Just like the outfield, the D-backs infield will have a lot of moving parts in 2014. Paul Goldschmidt will start as many times as he’s able at first base, but no other position is likely to be manned by the same player 150 or more times next year.
The other clear starter in the infield, of course, is Aaron Hill, who may or may not have offseason surgery to fix the fracture in his hand suffered at the beginning of April. Hill is no more likely to miss time next year than any other player — it’s just that with a couple of other second basemen on the roster, he may be likely to get a little more than his fair share of rest.

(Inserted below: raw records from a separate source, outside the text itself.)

Definition get (s : raftstore) (regionID : Z) : option nat := sr_peers s !! regionID.
Definition register (s : raftstore) (p : peer D) : raftstore :=
  s <| sr_objs ::= fun l => l ++ [mkPeerObj false p] |> <| sr_peers ::= <[pe_regionId p := length (sr_objs s)]> |>.
Definition close (s : raftstore) (regionID : Z) : raftstore :=
  match get s regionID with
  | Some ps => s <| sr_objs ::= alter (fun o => mkPeerObj true (po_peer o)) ps |> <| sr_peers ::= delete regionID |>
  | None => s
  end.
(** Whether the peer was found. *)
Definition send (s : raftstore) (regionID : Z) (msg : Msg) : raftstore * bool :=
  match get s regionID ≫= fun ps => sr_objs s !! ps with
  | Some o => if po_closed o then (s, false) else (s <| sr_peerCh ::= fun ch => ch ++ [(regionID, msg)] |>, true)
  | None => (s, false)
  end.
Definition sendStore (s : raftstore) (msg : StoreMsg) : raftstore := s <| sr_storeCh ::= fun ch => ch ++ [msg] |>.
Definition SendRaftMessage (s : raftstore) (msg : RaftMessage) : raftstore :=
  match send s (ms_RegionId msg) (MsgTypeRaftMessage msg) with
  | (s, true) => s
  | (s, false) => sendStore s (MsgTypeStoreRaftMessage msg)
  end.
Definition SendRaftCommand {E} (s : raftstore) (req : RaftCmdRequest) (cb : option Z) : outcome E (raftstore * bool) :=
  let! header := deref (rq_Header req) in Ret (send s (rh_RegionId header) (MsgTypeRaftCmd req cb)).
End Router.

(** ** The ticker of the store *)
Definition SnapMgrGcTickInterval : Z := 60 * Second.
Definition newStoreTicker {E} (cfg : Config) : outcome E ticker :=
  let baseInterval := cf_RaftBaseTickInterval cfg in
  if baseInterval =? 0 then Panic else
  Ret (mkTicker 0 0 [mkSchedule 0 0;
                     mkSchedule 0 (Z.quot (cf_SchedulerStoreHeartbeatTickInterval cfg) baseInterval);
                     mkSchedule 0 (Z.quot SnapMgrGcTickInterval baseInterval);
                     mkSchedule 0 0]).
Definition isOnStoreTick {E} (t : ticker) (tp : Z) : outcome E bool :=
  let! sched := deref (tk_schedules t !! Z.to_nat tp) in Ret (ts_runAt sched =? tk_tick t).
Definition scheduleStore {E} (t : ticker) (tp : Z) : outcome E ticker :=
  let! sched := deref (tk_schedules t !! Z.to_nat tp) in
  let runAt := if ts_interval sched <=? 0 then -1 else int64 (tk_tick t + ts_interval sched) in
  Ret (mkTicker (tk_regionID t) (tk_tick t) (<[Z.to_nat tp := mkSchedule runAt (ts_interval sched)]> (tk_schedules t))).

Section Store.
Context {D : Type} `{Badger D}.
Context (regionStateBytes : PeerState -> Region -> list Z) (regionStateOf : list Z -> option (PeerState * option Region)).
Context (snapRegion : option (list Z) -> option (option Region)).
Context (cmdBytes : RaftCmdRequest -> list Z) (cmdOf : list Z -> option RaftCmdRequest).
Context (rand_Int : nat -> Z) (cfg : Config) (metaOf : list Z -> option SnapshotMeta) (expired : SnapKey -> bool).
Context (metaBytes : SnapshotMeta -> list Z) (sst_build : list (list Z * list Z) -> list Z) (ingest : D -> list (list Z) -> option D).
Context (snapDataBytes : RaftSnapshotData -> list Z) (modTime : list Z -> Z).
Context (AskSplit : Region -> option AskSplitResponse) (disk_Usage : option Z) (engine_Size : Z * Z).
#[local] Instance store_storage : Storage (PeerStorage D) := Storage_PeerStorage snapRegion.
Abbreviation raftstore := (raftstore D).
Abbreviation result A := (outcome error A).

Hill is a well above average player for his position; playing slightly more than half of the season, he’s created runs at a clip 24% better than the average hitter (124 wRC+), in line with his production last year. That’s outstanding for a skill position like second base. On the other side of the ball, Hill hasn’t been as much of an asset — UZR has his defense just a hair under average this season (-1.3 UZR/150), but the Defensive Runs Saved metric has him fringe-average at the position (-7 DRS). He’s not the above-average fielder he was in his first few seasons with the Blue Jays, but the average second baseman would hit a little lower than league average. Offering slightly below average defense but solidly above average offense, Hill is a very valuable player; prorate his 2.2 WAR this season to 162 games, and Hill would have been around 4 WAR this season, a step behind his 5.5 WAR 2012 and good for third on the team (behind Goldy and Gerardo Parra). Hill will be on year one of a three-year, $35M extension he signed in February this year.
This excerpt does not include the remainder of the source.